## Instructions for the task
Check each line of the material below for "lens" and copy those where it appears.
++++++++++++++++++++
Lemma grows_fdt s o v v' :
  zlookup (fdt s) o = Some v → (∀ d, logic_dev v = Some d → is_Some (logic_dev v')) →
  (∀ d, logic_dev v' = Some d → logic_dev v = Some d ∨ 0 ≤ d < MAX_FILES) →
  grows s (set_fdt (zinsert o v' (fdt s)) s).
Proof.
  intros Ho Hdef Hrange [Hf Hd Hv]. pose proof (zlookup_Some_range _ _ _ Ho). split; [split; simpl|].
  - by rewrite zlen_zinsert.
  - done.
  - intros o' w d. rewrite zlookup_zinsert by done. case_decide; [|by apply Hv].
    intros [= <-] [E|]%Hrange; [by eapply Hv|done].
  - intros o' (w & d & Hw & Hdw). unfold names_file. simpl. setoid_rewrite zlookup_zinsert; [|done].
    case_decide; [subst|by eauto]. simplify_eq. destruct (Hdef _ Hdw) as [d' ?]. eauto.
Qed.

Definition keeps_dev {A} (setter : A → virtual → virtual) : Prop :=
  ∀ a v, logic_dev (setter a v) = logic_dev v.

Lemma grows_fdt_set {A} (setter : A → virtual → virtual) i a :
  keeps_dev setter → respects grows (fdt_set setter i a).
Proof.
  intros Hk. apply respects_amodify. intros s v Hv. eapply grows_fdt; [exact Hv|..]; intros d; rewrite Hk; eauto.
Qed.
Lemma grows_set_dev i d : 0 ≤ d < MAX_FILES → respects grows (fdt_set with_logic_dev i (Some d)).
Proof.
  intros Hd. apply respects_amodify. intros s v Hv. eapply grows_fdt; [exact Hv|..]; simpl; [done|].
  intros d' [= <-]. auto.
Qed.
Lemma grows_dir_set {A} (setter : A → file → file) i a : respects grows (dir_set setter i a).
Proof. apply respects_amodify. intros s f _. apply grows_other; simpl; by rewrite ?zlen_zinsert. Qed.
Lemma grows_op_set {A} (setter : A → file_operations → file_operations) i a :
  respects grows (op_set setter i a).
Proof. apply respects_amodify. intros s f _. apply grows_other; simpl; by rewrite ?zlen_zinsert. Qed.
Lemma grows_Fat_aset i a : respects grows (aset Fat i a).
Proof. apply respects_aset. intros s b _. by apply grows_other. Qed.
Lemma grows_Disk_aset i a : respects grows (aset Disk i a).
Proof. apply respects_aset. intros s b _. by apply grows_other. Qed.
Lemma grows_put_Ffb b : respects grows (put Ffb b).
Proof. apply respects_put. intros s. by apply grows_other. Qed.
Lemma keeps_dev_refs : keeps_dev with_refs. Proof. done. Qed.
Lemma keeps_dev_mode : keeps_dev with_access_mode. Proof. done. Qed.
Lemma keeps_dev_offset : keeps_dev with_offset. Proof. done. Qed.
#[export] Hint Resolve grows_fdt_set grows_dir_set grows_op_set grows_Fat_aset grows_Disk_aset
  grows_put_Ffb keeps_dev_refs keeps_dev_mode keeps_dev_offset : respects.

Lemma grows_name_set i j c : respects grows (name_set i j c).
Proof. unfold name_set. respects. Qed.
Lemma grows_disk_set b j c : respects grows (disk_set b j c).
Proof. unfold disk_set. respects. Qed.
Lemma grows_disk_get b j : respects grows (disk_get b j).
Proof. unfold disk_get. respects. Qed.
Lemma grows_balloc n : respects grows (balloc n).
Proof. unfold balloc. respects. Qed.
Lemma grows_chain_end b : respects grows (chain_end b).
Proof. unfold chain_end. respects. Qed.
Lemma grows_add_block b n : respects grows (add_block b n).
Proof. unfold add_block. respects. Qed.
Lemma grows_free_entry : respects grows free_entry.
Proof. unfold free_entry. respects. Qed.
#[export] Hint Resolve grows_name_set grows_disk_set grows_disk_get grows_balloc grows_chain_end
  grows_add_block grows_free_entry : respects.
Lemma grows_sys_release_file e : respects grows (sys_release_file e).
Proof. unfold sys_release_file, freeb. respects. Qed.
#[export] Hint Resolve grows_sys_release_file : respects.

(** ** The class of these invariants. *)

(** What a task is to them. *)
Definition task_core (v : task_struct) : Z * list Z * list (option Z) := (pid v, ph_pages v, file_descriptors v).
Definition core (k : kstate) : list Z * fs_state * list (Z * list Z * list (option Z)) :=
  (phys_mem (mm k), fs k, task_core <$> task k).

Definition close_fd (j : Z) (v : task_struct) : task_struct :=
  t_file_descriptors (zinsert j None (file_descriptors v)) v.

Class framed (I : kstate → Prop) : Prop := {
  fr_core : ∀ k k', core k' = core k → I k → I k';
  fr_files : ∀ k s, grows (fs k) s → I k → I (set_fs s k);
  fr_close : ∀ k i j v, zlookup (task k) i = Some v → I k → I (set_task (zinsert i (close_fd j v) (task k)) k);
}.

(** *** Memory traffic: neither the table of frames nor the entries of the data
    pages of the running process. *)

Definition data_pages (m : mm_state) : list (option Z) :=
  (λ j, zlookup (pagusr_table m) (PAG_LOG_INIT_DATA_P0 + j)) <$> seqZ 0 NUM_PAG_DATA.
Definition mm_core (m : mm_state) : list Z * list (option Z) := (phys_mem m, data_pages m).
(** Those and the pages whose translations may be out of date. *)
Definition mm_still (m : mm_state) : list Z * list (option Z) * gset Z := (mm_core m, stale m).

Class blind {T} (f : mm_state → T) : Prop := bl_ram : ∀ m X, f (set_ram X m) = f m.
#[export] Instance phys_blind : blind phys_mem. Proof. done. Qed.
#[export] Instance core_blind : blind mm_core. Proof. done. Qed.
#[export] Instance still_blind : blind mm_still. Proof. done. Qed.

Lemma phys_set_cr3 : respects (agree phys_mem) set_cr3.
Proof. by apply respects_put. Qed.
Lemma core_set_cr3 : respects (agree mm_core) set_cr3.
Proof. by apply respects_put. Qed.

Section Traffic.
Context {T : Type} (f : mm_state → T) `{!blind f}.

Lemma blind_load_byte a : respects (agree f) (load_byte a).
Proof using Type. unfold load_byte, translate. respects. Qed.
Lemma blind_store_byte a b : respects (agree f) (store_byte a b).
Proof using All.
  unfold store_byte, translate. respects. apply respects_modify. intros m. apply bl_ram.
Qed.
Lemma blind_access_ok l ty a n : respects (agree f) (access_ok l ty a n).
Proof using Type. unfold access_ok, translate. respects. Qed.
Lemma blind_copy_memory from to n :
  respects (agree f) (copy_data (λ k, load_byte (from + k)) (λ k, store_byte (to + k)) n).
Proof using All. apply respects_copy_data; [apply _|..]; intros; [apply blind_load_byte|apply blind_store_byte]. Qed.
End Traffic.
#[export] Hint Resolve phys_set_cr3 core_set_cr3 blind_load_byte blind_store_byte blind_access_ok blind_copy_memory : respects.
#[export] Hint Extern 0 (blind _) => apply _ : respects.

#[export] Hint Resolve agree_phys_set_entry : respects.
Lemma phys_set_ss_pag p f : respects (agree phys_mem) (set_ss_pag p f).
Proof. unfold set_ss_pag. respects. Qed.
Lemma phys_del_ss_pag p : respects (agree phys_mem) (del_ss_pag p).
Proof. unfold del_ss_pag. respects. Qed.

(** A page that is not a data page of the running process. *)
Definition elsewhere (p : Z) : Prop := ¬ (PAG_LOG_INIT_DATA_P0 ≤ p < PAG_LOG_INIT_DATA_P0 + NUM_PAG_DATA).
Lemma data_pages_entry m p e X :
  elsewhere p → data_pages (set_stale X (set_pagusr_table (zinsert p e (pagusr_table m)) m)) = data_pages m.
Proof.
  intros Hp. apply list_fmap_ext. intros i j Hj%list_elem_of_lookup_2%elem_of_seqZ. simpl.
  apply zlookup_zinsert_ne. unfold elsewhere in Hp. lia.
Qed.
Lemma core_set_entry p f : elsewhere p → respects (agree mm_core) (set_entry p f).
Proof.
  intros Hp. unfold set_entry. apply respects_bind; [apply _| |].
  - apply respects_amodify. intros m e He. unfold agree, mm_core. simpl. f_equal.
    apply (data_pages_entry m p _ (stale m) Hp).
  - intros _. by apply respects_modify.
Qed.
#[export] Hint Resolve core_set_entry : respects.
Lemma core_set_ss_pag p f : elsewhere p → respects (agree mm_core) (set_ss_pag p f).
Proof. intros Hp. unfold set_ss_pag. respects. Qed.
Lemma core_del_ss_pag p : elsewhere p → respects (agree mm_core) (del_ss_pag p).
Proof. intros Hp. unfold del_ss_pag. respects. Qed.
#[export] Hint Resolve phys_set_ss_pag phys_del_ss_pag core_set_ss_pag core_del_ss_pag : respects.
#[export] Hint Extern 1 (elsewhere _) => unfold elsewhere, PAG_LOG_INIT_DATA_P0, NUM_PAG_DATA in *; lia : respects.

(** Stores to a task outside the core. *)
Definition keeps {A T} (view : task_struct → T) (setter : A → task_struct → task_struct) : Prop :=
  ∀ a v, view (setter a v) = view v.

Lemma tasks_zinsert {T} (view : task_struct → T) l i v w :
  zlookup l i = Some v → view w = view v → view <$> zinsert i w l = view <$> l.
Proof. intros Hv E. rewrite zinsert_fmap, E. apply zinsert_id. by rewrite zlookup_fmap, Hv. Qed.

Section Framed.
Context (I : kstate → Prop) `{!framed I}.

Lemma framed_put {T} (l : lens kstate T) t : (∀ k t, core (update l t k) = core k) → preserves I (put l t).
Proof using All. intros H. apply preserves_put. intros k. by apply fr_core. Qed.
Lemma framed_modify {T} (l : lens kstate T) f : (∀ k t, core (update l t k) = core k) → preserves I (modify l f).
Proof using All. intros H. apply preserves_modify. intros k t. by apply fr_core. Qed.
Lemma framed_task_set {A} (setter : A → task_struct → task_struct) i a :
  keeps task_core setter → preserves I (task_set setter i a).
Proof using All.
  intros Hk. apply preserves_amodify. intros k v HI Hv. eapply fr_core; [|done].
  unfold core. simpl. by erewrite tasks_zinsert.
Qed.
Lemma framed_MM {A} (m : M mm_state A) : respects (agree phys_mem) m → preserves I (zoom MM m).
Proof using All.
  intros Hm. apply (preserves_respects _ (λ k k', core k' = core k)); [intros; by eapply fr_core|].
  eapply respects_zoom; [|exact Hm]. intros k m' E. unfold core. simpl. by rewrite E.
Qed.
End Framed.
#[export] Hint Resolve framed_task_set : preserves.
#[export] Hint Extern 0 (framed _) => solve [assumption | apply _] : preserves.
#[export] Hint Extern 2 (preserves _ (put _ _)) => apply framed_put; [solve [assumption | apply _]|intros [] ?; done] : preserves.
#[export] Hint Extern 2 (preserves _ (modify _ _)) => apply framed_modify; [solve [assumption | apply _]|intros [] ?; done] : preserves.
#[export] Hint Extern 4 (preserves _ (zoom MM _)) => apply framed_MM; [solve [assumption | apply _]|respects] : preserves.
#[export] Hint Extern 1 (keeps _ _) => intros ? ?; done : preserves.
++++++++++++++++++++
## Task solution
Lemma framed_put {T} (l : lens kstate T) t : (∀ k t, core (update l t k) = core k) → preserves I (put l t).
Lemma framed_modify {T} (l : lens kstate T) f : (∀ k t, core (update l t k) = core k) → preserves I (modify l f).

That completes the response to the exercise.